TASK ITEM: Write out the following listing's lines from the one with "Definition a_step (a" to the one with "None]> a else a)", exactly, with both included and no others.

[DATASET EXTRACT]

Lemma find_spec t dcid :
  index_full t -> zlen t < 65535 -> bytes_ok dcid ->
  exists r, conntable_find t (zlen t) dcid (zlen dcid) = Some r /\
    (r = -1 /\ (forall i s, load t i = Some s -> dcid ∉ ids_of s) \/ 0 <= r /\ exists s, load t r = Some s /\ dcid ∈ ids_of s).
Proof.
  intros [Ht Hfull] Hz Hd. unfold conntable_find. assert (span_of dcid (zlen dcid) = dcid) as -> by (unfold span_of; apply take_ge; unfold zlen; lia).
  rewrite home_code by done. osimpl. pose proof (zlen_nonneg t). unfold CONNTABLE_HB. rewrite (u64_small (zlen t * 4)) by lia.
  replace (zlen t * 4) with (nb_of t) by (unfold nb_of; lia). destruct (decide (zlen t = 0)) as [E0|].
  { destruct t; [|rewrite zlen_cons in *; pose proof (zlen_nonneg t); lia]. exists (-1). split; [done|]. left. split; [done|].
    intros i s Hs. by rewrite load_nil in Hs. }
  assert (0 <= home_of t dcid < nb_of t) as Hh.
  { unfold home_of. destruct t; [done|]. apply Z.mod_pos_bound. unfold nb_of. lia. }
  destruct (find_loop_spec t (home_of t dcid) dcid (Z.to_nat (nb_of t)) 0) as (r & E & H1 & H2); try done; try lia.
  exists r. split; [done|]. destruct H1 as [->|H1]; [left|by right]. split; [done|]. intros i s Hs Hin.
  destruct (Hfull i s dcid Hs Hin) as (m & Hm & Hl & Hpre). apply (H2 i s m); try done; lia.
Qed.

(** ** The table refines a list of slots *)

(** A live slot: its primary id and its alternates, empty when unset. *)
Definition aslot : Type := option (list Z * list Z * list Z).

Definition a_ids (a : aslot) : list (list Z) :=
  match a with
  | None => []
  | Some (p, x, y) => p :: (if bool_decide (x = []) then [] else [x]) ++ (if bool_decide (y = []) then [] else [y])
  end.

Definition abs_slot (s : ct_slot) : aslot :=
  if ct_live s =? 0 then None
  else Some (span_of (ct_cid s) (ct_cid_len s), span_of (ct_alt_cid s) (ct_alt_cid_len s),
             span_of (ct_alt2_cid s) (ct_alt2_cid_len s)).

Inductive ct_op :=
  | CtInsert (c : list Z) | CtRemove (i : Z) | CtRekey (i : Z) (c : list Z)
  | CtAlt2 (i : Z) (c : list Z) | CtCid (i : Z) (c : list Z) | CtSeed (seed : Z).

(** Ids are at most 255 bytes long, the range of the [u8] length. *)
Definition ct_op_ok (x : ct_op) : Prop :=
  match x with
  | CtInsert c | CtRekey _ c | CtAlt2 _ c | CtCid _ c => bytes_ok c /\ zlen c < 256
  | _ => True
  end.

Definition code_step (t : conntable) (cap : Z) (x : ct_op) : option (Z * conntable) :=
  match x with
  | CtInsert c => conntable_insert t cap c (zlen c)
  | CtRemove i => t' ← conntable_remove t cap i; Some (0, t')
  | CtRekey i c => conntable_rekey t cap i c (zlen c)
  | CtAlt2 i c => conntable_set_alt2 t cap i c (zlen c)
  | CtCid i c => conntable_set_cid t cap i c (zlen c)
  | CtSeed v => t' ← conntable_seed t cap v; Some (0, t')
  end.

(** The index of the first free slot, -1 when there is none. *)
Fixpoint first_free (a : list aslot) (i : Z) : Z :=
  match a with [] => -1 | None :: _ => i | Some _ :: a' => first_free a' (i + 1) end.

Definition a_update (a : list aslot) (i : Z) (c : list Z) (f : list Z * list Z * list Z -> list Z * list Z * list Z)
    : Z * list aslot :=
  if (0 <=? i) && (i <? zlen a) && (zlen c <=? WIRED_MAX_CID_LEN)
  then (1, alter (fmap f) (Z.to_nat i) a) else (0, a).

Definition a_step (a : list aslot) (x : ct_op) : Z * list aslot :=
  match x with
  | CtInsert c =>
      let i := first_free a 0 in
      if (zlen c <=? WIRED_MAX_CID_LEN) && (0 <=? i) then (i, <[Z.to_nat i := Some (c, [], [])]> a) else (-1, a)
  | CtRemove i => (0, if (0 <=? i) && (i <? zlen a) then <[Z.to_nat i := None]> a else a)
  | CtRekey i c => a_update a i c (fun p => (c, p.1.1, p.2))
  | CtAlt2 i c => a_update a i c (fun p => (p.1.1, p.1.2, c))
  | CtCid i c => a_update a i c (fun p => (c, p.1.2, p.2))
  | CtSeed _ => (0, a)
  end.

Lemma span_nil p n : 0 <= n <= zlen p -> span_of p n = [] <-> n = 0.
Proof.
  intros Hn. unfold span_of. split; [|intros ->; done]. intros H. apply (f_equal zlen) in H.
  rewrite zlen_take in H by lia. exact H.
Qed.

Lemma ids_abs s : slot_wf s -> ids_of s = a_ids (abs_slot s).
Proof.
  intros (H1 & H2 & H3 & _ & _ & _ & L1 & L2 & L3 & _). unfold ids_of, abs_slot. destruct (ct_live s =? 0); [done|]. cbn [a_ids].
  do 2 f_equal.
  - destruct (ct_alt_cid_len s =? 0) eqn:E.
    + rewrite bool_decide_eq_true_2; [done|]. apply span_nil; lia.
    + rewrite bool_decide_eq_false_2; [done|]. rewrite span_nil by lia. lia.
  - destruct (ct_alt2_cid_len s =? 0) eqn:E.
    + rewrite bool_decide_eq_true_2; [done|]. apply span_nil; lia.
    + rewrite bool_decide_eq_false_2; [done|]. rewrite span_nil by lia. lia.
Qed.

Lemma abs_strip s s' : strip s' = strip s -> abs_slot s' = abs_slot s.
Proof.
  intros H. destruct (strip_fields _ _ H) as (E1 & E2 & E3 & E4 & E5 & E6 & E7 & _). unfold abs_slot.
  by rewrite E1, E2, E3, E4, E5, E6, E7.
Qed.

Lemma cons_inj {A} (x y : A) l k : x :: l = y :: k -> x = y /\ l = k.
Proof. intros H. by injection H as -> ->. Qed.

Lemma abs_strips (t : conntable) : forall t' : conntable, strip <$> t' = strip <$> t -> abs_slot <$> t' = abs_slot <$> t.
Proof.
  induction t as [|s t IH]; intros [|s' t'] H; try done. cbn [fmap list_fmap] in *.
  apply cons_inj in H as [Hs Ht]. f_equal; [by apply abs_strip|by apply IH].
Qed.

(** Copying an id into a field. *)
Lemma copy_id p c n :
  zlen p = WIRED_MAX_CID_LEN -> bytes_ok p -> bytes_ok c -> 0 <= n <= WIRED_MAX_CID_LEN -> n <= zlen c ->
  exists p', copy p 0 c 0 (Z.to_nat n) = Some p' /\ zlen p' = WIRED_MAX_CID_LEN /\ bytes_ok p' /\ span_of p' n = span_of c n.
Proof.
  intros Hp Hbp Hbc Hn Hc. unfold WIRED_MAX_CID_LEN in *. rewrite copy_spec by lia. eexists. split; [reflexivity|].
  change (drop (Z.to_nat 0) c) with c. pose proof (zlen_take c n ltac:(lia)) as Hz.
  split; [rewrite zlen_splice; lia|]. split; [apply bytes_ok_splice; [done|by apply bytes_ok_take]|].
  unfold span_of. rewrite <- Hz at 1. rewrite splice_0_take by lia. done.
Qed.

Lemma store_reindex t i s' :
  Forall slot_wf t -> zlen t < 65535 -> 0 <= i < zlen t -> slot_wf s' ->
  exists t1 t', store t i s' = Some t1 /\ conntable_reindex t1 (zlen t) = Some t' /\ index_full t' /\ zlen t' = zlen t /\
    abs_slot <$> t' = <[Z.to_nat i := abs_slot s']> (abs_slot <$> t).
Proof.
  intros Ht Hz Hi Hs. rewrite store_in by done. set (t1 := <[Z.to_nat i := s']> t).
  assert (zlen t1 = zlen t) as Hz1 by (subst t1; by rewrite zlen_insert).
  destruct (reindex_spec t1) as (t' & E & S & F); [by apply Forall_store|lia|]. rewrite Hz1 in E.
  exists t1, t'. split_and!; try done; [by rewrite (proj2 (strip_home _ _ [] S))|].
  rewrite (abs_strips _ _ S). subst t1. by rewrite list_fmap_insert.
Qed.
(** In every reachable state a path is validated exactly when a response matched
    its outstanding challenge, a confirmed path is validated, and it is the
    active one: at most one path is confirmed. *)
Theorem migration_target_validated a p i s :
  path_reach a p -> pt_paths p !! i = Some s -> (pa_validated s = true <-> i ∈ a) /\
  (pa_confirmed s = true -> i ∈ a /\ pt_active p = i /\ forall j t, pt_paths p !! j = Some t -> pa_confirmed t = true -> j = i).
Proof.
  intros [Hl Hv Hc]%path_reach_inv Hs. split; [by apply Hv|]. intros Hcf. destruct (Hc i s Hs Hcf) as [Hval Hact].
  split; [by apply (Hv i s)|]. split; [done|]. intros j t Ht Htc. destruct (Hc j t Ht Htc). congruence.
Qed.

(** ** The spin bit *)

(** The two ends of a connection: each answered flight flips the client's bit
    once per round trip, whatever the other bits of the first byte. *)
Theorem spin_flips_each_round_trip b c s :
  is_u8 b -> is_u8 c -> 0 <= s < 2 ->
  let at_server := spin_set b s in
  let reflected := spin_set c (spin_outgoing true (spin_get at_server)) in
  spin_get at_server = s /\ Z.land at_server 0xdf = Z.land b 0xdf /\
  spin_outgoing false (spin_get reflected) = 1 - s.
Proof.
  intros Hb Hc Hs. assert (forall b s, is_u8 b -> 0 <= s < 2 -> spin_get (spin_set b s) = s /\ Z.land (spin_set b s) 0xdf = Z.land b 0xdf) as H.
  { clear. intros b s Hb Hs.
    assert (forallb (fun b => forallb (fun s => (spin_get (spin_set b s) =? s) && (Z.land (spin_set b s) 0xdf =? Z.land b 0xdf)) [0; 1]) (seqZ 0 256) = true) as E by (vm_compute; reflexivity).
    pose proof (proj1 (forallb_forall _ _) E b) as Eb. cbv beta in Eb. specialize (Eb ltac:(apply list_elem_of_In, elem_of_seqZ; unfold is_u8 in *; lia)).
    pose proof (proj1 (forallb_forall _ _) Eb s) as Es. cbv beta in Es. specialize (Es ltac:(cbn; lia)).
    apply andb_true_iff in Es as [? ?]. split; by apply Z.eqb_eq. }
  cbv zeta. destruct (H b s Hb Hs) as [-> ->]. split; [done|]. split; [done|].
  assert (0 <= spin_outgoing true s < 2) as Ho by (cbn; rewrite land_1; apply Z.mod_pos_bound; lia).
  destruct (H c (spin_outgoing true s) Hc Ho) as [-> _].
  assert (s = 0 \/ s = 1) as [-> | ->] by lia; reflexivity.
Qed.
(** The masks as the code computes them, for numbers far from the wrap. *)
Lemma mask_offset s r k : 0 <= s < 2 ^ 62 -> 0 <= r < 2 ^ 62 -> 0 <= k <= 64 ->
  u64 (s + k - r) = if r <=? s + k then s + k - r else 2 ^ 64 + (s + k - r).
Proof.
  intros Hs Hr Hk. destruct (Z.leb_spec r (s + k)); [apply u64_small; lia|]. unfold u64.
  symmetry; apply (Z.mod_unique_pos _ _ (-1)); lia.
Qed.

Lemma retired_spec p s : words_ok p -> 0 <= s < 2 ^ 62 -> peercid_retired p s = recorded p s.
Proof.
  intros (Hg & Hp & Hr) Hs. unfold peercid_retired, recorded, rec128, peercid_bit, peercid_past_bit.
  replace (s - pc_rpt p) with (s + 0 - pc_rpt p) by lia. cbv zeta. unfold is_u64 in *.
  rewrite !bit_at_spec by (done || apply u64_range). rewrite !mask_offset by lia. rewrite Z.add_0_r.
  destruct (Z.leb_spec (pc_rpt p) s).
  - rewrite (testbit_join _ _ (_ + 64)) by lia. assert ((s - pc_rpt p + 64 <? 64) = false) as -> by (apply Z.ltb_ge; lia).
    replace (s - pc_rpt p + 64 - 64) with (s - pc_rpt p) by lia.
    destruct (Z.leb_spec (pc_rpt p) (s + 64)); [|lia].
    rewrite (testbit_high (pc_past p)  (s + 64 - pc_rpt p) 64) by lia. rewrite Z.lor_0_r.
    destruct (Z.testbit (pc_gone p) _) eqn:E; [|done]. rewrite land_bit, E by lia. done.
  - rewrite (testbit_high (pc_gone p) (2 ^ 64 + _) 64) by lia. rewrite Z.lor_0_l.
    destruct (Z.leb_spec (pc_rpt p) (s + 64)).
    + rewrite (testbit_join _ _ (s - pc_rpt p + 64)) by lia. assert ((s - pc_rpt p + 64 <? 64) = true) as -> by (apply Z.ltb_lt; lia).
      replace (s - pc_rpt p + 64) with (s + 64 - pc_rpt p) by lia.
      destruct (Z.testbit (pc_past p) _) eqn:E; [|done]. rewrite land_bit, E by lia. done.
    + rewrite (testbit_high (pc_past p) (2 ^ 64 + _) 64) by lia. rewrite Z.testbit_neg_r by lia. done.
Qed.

[/DATASET EXTRACT]

SOLVED PROBLEM:
Definition a_step (a : list aslot) (x : ct_op) : Z * list aslot :=
  match x with
  | CtInsert c =>
      let i := first_free a 0 in
      if (zlen c <=? WIRED_MAX_CID_LEN) && (0 <=? i) then (i, <[Z.to_nat i := Some (c, [], [])]> a) else (-1, a)
  | CtRemove i => (0, if (0 <=? i) && (i <? zlen a) then <[Z.to_nat i := None]> a else a)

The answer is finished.